## EXERCISE OBJECTIVE
Output exactly the lines from the one holding "where Lua's number-to-string" through the final line of the entries.
^^^^
(** * Guardini: a Redis-backed rate limiter

    Verification development for [index.ts] (the [Guardini] class) and the
    Lua script [guardini.lua] that the class loads into Redis.

    The script is embedded as a function in a small state monad over the
    Redis hash stored at the counter key; every [redis.call] is a monadic
    primitive that also appends itself to a command log.  The class is
    embedded as a tree of asynchronous requests whose continuations are the
    callbacks of the source.

    Numbers.  Lua numbers are doubles.  The model uses [Z]: it covers
    integer-valued timestamps, weights, thresholds, durations and precisions
    whose magnitude stays below 10^14, where [math.floor (a / b)] and
    [math.ceil (a / b)] are the exact integer quotients for [b <> 0] and
    where Lua's number-to-string coercion prints plain decimal digits.  A
    precision of 0 makes the script divide by zero (inf and nan), which [Z]
    does not follow; [tier_ok] names the tiers with positive duration and
    precision. *)

From Stdlib Require Import Ascii.
From stdpp Require Import gmap strings pretty list fin_maps.

Open Scope Z_scope.

(** ** Redis hash commands used by the script *)

Inductive command : Type :=
  | HGET (key field : string)
  | HDEL (key : string) (fields : list string)
  | HINCRBY (key field : string) (delta : Z)
  | HSET (key field : string) (value : Z)
  | EXPIRE (key : string) (seconds : Z).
^^^^
## EXERCISE ANSWER
    where Lua's number-to-string coercion prints plain decimal digits.  A
    precision of 0 makes the script divide by zero (inf and nan), which [Z]
    does not follow; [tier_ok] names the tiers with positive duration and
    precision. *)

From Stdlib Require Import Ascii.
From stdpp Require Import gmap strings pretty list fin_maps.

Open Scope Z_scope.

(** ** Redis hash commands used by the script *)

Inductive command : Type :=
  | HGET (key field : string)
  | HDEL (key : string) (fields : list string)
  | HINCRBY (key field : string) (delta : Z)
  | HSET (key field : string) (value : Z)
  | EXPIRE (key : string) (seconds : Z).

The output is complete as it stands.